Extract every line below that contains the word "with".

(Information given begins)

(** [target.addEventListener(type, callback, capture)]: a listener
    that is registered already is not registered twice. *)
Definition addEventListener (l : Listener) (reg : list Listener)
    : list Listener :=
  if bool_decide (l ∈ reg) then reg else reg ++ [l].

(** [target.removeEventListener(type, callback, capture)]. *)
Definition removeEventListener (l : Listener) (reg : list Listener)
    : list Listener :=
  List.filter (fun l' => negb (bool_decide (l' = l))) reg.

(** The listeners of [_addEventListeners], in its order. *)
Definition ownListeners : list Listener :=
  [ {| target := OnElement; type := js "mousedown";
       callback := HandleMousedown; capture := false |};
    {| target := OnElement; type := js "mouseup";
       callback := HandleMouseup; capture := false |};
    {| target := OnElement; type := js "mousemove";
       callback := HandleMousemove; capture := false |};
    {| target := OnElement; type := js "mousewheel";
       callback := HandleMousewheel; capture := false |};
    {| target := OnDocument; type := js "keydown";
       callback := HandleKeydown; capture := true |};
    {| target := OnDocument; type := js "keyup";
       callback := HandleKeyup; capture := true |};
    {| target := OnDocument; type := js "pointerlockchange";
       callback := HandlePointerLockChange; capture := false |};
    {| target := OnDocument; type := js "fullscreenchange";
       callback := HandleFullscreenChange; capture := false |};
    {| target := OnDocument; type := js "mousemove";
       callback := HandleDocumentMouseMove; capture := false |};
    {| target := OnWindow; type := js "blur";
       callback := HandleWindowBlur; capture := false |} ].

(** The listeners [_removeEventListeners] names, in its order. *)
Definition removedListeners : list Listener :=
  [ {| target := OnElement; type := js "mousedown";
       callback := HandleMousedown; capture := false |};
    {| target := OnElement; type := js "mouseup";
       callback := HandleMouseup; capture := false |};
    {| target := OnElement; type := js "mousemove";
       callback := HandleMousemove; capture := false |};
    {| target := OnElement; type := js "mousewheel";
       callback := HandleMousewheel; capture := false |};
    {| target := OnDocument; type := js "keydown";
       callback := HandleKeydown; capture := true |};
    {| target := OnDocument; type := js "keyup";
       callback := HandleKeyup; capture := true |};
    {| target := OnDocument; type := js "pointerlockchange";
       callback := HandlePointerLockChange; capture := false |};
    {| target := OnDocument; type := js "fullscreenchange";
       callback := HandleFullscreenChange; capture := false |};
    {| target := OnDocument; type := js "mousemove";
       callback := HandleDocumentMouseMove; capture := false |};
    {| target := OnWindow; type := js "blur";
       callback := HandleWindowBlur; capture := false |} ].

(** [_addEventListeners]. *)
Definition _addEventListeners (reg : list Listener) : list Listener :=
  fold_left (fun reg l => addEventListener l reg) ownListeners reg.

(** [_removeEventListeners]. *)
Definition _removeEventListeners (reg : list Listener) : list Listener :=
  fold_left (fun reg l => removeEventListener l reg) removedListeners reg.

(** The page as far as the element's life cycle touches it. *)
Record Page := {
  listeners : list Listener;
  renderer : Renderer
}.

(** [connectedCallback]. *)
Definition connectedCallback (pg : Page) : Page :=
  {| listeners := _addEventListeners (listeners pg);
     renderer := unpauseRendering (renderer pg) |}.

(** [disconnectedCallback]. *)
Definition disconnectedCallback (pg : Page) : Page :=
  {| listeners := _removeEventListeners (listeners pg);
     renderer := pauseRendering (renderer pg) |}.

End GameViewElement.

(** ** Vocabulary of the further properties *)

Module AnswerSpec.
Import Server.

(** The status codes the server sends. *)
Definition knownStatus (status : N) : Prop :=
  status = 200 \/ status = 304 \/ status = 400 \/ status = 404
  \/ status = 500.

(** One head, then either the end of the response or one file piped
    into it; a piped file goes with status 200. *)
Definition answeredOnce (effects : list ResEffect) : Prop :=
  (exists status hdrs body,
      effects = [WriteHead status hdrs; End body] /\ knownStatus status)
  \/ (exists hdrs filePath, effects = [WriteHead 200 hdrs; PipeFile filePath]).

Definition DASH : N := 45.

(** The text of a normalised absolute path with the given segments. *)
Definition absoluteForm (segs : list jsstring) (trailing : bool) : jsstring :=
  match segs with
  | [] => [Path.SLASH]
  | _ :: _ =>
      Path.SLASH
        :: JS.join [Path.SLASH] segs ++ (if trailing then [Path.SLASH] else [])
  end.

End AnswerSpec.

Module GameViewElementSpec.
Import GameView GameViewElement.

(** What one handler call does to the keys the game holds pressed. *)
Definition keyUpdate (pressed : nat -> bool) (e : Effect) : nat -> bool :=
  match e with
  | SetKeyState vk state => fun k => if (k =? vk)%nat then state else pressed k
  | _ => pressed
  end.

(Information given ends)
(Information given begins)

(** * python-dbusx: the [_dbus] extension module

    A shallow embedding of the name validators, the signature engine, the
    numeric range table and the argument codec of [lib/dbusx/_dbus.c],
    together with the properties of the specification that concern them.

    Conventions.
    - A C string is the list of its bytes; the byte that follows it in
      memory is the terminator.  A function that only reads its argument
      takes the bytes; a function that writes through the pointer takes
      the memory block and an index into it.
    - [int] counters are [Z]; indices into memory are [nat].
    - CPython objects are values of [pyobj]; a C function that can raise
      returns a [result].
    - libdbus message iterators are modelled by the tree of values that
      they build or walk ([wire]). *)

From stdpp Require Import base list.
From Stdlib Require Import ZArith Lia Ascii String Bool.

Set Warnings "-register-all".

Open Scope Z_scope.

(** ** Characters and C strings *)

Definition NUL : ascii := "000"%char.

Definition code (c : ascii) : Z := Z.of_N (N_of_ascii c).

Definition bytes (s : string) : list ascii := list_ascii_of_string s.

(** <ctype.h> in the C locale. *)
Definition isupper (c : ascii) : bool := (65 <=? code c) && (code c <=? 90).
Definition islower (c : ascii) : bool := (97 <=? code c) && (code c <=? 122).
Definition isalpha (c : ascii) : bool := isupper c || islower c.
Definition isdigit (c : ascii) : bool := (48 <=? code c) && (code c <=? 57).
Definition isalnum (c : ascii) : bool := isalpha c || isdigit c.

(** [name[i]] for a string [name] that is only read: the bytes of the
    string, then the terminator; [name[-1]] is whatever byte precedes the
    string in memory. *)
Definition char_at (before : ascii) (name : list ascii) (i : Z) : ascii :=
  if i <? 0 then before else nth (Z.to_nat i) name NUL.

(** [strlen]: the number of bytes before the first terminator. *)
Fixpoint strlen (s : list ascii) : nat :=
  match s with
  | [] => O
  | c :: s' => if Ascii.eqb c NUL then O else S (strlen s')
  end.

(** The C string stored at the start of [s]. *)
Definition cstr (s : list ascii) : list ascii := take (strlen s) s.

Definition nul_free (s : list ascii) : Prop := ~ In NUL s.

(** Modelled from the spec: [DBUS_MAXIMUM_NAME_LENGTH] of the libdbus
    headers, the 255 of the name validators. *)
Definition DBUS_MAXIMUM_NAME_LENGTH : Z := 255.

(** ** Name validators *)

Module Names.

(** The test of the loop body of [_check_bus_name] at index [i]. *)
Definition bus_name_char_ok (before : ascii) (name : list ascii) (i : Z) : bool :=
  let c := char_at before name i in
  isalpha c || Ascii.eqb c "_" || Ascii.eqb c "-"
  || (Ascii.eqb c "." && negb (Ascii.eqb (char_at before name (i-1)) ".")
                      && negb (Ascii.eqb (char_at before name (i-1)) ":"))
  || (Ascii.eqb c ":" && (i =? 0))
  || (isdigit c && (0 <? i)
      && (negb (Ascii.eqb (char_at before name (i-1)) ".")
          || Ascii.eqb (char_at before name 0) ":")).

(Information given ends)

> _Exercise response_:
    into it; a piped file goes with status 200. *)
(** The text of a normalised absolute path with the given segments. *)
  match segs with
  match e with
    together with the properties of the specification that concern them.
  match s with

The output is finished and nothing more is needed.